The data
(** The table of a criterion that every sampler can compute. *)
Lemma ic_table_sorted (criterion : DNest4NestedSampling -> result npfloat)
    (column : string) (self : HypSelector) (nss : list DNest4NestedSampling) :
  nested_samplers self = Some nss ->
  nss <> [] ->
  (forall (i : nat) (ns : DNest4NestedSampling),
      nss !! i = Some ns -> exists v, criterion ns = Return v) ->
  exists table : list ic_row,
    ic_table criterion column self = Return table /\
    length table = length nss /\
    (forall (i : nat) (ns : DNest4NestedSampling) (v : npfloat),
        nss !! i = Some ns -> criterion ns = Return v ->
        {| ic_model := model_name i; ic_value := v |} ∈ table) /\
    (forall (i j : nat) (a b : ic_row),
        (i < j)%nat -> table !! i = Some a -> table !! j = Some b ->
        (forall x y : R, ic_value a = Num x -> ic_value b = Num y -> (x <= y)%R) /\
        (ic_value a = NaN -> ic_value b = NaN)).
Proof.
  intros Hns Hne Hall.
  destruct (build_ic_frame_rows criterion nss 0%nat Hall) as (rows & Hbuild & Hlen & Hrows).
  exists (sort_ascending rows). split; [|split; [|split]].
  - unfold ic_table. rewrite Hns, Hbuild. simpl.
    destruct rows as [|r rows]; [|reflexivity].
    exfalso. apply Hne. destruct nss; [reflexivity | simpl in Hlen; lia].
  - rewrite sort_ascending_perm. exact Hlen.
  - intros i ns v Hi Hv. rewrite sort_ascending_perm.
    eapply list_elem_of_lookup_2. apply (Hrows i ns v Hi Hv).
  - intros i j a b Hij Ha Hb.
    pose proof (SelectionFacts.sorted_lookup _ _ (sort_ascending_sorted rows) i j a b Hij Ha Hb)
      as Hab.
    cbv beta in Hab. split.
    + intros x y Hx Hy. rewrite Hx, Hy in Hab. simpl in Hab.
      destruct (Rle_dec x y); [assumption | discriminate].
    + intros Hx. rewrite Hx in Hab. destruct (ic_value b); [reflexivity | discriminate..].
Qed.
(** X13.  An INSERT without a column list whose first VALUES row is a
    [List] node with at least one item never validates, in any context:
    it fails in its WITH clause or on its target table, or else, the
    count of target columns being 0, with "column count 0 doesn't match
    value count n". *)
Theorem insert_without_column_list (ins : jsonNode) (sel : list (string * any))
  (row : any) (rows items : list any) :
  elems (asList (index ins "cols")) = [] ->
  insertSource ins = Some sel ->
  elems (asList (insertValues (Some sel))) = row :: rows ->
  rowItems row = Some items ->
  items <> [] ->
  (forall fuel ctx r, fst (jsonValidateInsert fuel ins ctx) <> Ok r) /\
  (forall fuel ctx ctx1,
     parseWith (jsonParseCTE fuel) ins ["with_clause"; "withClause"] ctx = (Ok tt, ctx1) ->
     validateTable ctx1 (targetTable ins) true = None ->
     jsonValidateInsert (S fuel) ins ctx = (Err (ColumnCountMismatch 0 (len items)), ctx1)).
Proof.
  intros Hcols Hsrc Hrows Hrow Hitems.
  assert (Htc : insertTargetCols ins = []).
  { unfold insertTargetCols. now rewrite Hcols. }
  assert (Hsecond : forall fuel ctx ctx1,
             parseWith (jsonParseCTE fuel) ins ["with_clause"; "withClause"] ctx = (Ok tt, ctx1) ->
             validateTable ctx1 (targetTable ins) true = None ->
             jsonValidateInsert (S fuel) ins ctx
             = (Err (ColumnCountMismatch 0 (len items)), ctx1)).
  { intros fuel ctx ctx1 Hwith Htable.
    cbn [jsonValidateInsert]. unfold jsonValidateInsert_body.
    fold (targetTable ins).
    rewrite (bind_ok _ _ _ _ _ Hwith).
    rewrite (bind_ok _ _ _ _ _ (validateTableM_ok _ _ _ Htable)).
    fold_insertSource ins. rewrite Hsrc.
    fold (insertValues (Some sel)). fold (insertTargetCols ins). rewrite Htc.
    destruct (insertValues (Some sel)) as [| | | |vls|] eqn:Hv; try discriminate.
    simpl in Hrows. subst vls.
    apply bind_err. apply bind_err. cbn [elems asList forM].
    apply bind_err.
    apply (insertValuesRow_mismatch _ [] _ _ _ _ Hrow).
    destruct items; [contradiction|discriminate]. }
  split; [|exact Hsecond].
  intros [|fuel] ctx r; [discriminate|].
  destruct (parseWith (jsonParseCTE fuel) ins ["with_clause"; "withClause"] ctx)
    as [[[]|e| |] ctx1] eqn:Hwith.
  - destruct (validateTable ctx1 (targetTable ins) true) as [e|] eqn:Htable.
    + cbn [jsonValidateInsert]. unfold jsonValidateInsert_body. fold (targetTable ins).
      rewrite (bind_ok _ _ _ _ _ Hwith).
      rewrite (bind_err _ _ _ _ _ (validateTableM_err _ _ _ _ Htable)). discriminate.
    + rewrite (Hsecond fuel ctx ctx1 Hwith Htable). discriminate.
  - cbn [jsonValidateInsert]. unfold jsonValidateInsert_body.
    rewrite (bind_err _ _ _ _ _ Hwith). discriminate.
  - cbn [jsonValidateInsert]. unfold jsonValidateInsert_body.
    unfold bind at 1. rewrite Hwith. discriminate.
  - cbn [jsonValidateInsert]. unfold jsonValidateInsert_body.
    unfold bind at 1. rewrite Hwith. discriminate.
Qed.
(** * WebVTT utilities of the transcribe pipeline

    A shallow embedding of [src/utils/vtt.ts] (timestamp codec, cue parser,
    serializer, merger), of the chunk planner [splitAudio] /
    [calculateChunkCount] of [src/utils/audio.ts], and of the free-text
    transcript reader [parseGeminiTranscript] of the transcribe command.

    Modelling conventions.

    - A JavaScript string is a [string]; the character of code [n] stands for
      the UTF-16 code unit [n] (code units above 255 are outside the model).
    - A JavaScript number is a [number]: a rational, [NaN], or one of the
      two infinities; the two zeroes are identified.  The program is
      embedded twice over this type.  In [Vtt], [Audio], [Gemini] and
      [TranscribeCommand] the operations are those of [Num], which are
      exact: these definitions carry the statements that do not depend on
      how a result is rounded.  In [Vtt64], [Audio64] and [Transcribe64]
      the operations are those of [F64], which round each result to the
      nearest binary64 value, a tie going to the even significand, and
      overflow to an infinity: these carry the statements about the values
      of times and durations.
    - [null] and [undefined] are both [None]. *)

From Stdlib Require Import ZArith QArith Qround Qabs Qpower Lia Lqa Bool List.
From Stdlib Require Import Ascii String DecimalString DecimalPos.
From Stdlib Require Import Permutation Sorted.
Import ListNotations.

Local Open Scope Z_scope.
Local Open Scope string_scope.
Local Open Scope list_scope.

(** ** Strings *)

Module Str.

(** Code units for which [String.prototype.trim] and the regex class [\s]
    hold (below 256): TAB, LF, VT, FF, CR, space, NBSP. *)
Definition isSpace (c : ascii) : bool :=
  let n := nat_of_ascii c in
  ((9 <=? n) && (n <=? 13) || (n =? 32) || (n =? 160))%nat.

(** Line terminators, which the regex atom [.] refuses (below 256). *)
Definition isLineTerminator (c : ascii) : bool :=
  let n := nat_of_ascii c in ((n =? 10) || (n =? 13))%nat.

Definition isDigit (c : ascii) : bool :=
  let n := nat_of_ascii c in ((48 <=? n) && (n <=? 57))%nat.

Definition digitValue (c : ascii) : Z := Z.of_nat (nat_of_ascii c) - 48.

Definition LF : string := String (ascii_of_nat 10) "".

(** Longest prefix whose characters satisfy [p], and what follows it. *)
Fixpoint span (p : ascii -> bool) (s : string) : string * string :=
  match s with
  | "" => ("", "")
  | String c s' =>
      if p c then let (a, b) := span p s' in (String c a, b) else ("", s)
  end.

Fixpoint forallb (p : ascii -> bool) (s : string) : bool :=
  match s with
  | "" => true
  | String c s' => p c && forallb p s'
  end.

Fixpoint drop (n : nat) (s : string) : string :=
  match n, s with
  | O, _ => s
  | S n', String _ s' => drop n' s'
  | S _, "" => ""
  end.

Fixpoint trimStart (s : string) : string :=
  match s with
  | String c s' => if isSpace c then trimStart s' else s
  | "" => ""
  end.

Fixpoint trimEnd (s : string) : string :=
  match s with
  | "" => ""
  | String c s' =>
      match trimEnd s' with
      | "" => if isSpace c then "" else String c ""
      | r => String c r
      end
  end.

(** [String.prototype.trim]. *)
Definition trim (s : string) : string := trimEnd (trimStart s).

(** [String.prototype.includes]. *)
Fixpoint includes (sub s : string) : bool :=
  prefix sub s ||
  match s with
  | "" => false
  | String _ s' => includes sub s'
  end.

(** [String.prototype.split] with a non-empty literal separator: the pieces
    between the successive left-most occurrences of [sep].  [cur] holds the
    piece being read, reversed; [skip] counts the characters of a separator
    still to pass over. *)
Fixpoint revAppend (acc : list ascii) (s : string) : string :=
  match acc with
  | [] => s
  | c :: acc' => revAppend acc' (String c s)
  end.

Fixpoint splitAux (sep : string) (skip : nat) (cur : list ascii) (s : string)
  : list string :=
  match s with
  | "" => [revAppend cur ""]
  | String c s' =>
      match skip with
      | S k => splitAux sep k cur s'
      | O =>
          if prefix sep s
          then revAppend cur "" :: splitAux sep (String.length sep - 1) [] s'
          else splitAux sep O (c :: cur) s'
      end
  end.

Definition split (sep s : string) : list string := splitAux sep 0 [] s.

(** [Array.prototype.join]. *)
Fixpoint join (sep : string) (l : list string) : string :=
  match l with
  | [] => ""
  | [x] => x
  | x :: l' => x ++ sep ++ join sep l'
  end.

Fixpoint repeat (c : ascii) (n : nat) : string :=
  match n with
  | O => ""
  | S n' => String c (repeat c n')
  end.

Work to be completed
Pull each line holding "targetTable" out of the listing.

Answer section
     validateTable ctx1 (targetTable ins) true = None ->
             validateTable ctx1 (targetTable ins) true = None ->
    fold (targetTable ins).
  - destruct (validateTable ctx1 (targetTable ins) true) as [e|] eqn:Htable.
    + cbn [jsonValidateInsert]. unfold jsonValidateInsert_body. fold (targetTable ins).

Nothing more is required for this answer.